* Activity: The answer must be every line from the listing that holds the string "simpl".

* Provided entries:

+-------+

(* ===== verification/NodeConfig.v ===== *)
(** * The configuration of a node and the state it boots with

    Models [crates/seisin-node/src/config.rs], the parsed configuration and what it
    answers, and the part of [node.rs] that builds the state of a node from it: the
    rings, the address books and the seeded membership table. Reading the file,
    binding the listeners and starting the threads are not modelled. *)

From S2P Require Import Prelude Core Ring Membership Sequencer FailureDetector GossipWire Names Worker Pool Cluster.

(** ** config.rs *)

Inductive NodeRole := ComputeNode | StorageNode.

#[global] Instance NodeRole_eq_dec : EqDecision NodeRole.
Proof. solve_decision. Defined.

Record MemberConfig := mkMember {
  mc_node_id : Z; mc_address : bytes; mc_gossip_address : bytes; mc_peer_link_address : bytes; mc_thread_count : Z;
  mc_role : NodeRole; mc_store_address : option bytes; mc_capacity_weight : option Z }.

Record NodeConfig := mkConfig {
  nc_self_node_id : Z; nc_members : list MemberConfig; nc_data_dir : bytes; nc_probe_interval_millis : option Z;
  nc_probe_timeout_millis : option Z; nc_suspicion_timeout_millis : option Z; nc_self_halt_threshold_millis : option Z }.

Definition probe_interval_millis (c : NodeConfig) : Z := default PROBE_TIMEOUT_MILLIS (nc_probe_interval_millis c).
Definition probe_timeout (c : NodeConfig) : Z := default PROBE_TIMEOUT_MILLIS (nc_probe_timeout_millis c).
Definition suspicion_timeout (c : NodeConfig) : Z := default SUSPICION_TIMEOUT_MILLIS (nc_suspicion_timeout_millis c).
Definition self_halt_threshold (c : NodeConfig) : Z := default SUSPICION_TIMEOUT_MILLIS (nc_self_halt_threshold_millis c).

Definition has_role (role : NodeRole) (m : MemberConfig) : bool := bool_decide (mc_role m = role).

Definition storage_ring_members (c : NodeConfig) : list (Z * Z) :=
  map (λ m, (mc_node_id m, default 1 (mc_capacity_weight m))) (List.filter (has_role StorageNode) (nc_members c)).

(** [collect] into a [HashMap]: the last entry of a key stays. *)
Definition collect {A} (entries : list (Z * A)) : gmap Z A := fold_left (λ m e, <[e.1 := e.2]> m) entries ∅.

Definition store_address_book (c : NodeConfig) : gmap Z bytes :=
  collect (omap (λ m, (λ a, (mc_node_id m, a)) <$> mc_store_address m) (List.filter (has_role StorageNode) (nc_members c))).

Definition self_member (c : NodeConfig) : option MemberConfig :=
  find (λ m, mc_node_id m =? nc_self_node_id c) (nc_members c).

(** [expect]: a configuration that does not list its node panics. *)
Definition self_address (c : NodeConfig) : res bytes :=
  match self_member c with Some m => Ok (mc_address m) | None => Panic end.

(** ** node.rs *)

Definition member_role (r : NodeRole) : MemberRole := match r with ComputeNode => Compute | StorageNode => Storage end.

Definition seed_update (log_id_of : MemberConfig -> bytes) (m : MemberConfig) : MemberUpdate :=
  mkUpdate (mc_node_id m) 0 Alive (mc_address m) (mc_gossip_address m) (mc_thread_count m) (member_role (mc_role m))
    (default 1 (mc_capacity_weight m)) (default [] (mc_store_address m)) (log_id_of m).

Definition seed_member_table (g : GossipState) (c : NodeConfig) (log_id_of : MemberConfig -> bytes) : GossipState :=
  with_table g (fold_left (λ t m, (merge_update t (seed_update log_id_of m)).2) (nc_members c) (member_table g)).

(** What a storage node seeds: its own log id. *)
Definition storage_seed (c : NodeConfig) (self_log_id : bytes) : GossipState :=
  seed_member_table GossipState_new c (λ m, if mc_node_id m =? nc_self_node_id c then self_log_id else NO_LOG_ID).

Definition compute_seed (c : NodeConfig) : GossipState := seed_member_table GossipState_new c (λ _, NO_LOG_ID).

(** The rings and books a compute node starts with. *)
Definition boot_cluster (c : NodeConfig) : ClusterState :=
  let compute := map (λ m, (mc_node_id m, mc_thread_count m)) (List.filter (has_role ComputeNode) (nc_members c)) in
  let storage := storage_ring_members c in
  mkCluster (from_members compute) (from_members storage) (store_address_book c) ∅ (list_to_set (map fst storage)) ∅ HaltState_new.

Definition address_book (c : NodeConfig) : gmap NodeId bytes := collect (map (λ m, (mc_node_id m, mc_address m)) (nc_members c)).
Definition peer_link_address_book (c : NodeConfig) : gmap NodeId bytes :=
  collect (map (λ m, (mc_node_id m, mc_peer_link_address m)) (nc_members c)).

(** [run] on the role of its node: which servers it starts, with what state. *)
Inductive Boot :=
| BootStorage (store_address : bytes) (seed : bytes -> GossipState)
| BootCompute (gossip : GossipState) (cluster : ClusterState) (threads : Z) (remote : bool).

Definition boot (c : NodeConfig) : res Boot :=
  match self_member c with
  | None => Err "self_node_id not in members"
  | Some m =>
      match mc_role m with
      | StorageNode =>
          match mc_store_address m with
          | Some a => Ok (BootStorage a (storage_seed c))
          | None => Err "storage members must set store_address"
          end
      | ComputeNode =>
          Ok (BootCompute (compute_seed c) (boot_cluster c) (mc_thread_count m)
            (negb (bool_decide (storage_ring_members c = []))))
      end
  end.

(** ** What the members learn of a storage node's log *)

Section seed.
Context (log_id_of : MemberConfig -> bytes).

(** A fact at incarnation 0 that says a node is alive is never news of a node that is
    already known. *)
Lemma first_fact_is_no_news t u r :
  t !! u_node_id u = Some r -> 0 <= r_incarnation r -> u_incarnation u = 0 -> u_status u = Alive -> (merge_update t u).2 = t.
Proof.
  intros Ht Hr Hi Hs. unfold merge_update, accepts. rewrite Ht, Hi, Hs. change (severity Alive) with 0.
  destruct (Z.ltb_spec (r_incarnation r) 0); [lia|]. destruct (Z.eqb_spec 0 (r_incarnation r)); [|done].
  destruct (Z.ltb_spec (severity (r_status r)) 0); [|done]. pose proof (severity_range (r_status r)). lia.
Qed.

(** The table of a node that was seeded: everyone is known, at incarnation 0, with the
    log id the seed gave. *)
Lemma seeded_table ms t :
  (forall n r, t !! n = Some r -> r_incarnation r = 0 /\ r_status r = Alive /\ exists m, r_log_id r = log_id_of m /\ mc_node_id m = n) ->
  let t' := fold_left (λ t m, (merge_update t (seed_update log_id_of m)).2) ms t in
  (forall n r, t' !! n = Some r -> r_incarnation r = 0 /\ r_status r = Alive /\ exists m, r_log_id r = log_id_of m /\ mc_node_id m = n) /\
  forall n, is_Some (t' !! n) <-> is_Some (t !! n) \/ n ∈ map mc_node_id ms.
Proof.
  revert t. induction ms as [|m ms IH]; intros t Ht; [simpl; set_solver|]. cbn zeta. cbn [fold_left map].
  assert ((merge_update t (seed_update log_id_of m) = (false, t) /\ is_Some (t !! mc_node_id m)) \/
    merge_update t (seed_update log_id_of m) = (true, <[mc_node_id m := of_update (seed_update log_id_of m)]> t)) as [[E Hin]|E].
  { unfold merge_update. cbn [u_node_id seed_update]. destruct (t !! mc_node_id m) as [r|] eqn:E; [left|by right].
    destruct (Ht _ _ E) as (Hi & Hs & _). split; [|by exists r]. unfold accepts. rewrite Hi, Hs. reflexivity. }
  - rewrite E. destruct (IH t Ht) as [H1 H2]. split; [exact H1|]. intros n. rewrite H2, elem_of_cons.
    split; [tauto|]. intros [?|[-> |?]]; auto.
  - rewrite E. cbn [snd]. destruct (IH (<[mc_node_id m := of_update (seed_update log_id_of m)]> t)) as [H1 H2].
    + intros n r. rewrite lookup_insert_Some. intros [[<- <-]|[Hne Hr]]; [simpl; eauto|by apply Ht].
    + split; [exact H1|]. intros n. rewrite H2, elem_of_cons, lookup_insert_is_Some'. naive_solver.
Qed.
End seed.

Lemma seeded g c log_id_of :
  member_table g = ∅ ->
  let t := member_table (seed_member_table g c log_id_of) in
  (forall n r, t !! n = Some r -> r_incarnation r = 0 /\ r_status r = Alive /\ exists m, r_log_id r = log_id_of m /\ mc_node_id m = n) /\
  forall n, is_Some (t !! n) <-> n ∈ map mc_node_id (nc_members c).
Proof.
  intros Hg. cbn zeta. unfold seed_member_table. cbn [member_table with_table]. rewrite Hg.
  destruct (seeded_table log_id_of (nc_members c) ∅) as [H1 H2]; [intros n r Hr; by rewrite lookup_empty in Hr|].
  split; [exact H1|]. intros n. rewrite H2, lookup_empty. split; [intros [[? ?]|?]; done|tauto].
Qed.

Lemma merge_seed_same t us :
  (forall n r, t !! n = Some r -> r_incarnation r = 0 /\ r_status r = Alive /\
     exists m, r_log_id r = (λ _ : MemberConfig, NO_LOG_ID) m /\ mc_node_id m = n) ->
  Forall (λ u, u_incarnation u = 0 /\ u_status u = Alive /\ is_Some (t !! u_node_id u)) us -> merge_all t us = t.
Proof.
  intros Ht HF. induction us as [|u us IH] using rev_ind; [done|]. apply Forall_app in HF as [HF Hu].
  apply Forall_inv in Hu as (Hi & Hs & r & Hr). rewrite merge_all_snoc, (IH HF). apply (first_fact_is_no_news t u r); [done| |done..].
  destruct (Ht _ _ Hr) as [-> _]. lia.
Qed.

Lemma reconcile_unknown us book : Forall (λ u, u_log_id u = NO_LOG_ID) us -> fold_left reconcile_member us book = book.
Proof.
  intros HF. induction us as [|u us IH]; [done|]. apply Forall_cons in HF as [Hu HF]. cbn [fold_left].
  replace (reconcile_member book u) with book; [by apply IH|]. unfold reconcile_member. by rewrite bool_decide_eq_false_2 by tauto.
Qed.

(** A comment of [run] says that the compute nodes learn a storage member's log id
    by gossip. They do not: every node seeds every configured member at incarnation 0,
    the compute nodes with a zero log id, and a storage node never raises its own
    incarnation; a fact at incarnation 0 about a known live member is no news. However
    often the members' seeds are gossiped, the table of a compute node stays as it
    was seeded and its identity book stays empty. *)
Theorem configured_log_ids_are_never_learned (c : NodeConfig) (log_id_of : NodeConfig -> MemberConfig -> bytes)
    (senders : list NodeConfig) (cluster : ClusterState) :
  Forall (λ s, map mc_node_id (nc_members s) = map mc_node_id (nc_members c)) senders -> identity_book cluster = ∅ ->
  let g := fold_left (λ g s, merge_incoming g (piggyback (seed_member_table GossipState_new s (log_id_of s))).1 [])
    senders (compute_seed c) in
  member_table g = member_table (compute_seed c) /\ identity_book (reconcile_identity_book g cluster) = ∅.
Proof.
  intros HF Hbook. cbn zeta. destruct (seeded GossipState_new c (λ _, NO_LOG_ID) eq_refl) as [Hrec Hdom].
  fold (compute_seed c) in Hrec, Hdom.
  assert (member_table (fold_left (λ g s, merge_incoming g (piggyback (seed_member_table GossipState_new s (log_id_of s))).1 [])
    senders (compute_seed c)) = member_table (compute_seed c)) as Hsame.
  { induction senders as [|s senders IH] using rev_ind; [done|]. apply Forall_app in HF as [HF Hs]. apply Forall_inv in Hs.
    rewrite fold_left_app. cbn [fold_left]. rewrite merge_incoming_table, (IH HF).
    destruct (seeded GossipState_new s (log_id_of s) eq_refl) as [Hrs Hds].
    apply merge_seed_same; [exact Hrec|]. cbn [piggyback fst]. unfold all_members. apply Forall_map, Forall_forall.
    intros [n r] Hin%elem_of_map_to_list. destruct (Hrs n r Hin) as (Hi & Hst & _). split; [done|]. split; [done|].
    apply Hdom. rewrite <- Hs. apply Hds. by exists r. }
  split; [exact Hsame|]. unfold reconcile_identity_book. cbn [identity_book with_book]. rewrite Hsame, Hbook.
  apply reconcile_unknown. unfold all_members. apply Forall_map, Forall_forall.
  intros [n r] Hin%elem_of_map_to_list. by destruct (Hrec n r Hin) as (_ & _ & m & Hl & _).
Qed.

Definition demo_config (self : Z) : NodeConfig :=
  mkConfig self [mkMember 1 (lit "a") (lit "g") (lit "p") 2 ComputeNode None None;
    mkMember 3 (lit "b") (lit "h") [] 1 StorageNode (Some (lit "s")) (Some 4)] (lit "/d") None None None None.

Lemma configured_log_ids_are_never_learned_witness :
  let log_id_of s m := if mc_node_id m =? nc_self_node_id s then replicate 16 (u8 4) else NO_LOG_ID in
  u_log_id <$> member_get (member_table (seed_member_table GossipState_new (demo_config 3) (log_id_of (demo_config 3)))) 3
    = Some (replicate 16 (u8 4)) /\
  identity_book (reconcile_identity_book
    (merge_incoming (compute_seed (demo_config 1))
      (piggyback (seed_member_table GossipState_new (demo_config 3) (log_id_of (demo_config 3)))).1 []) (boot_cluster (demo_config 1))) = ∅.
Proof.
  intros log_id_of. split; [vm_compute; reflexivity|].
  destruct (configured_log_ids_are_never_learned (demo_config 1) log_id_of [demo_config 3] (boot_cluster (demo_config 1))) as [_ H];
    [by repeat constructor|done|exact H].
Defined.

+-------+

* Answer space:
  revert t. induction ms as [|m ms IH]; intros t Ht; [simpl; set_solver|]. cbn zeta. cbn [fold_left map].
    + intros n r. rewrite lookup_insert_Some. intros [[<- <-]|[Hne Hr]]; [simpl; eauto|by apply Ht].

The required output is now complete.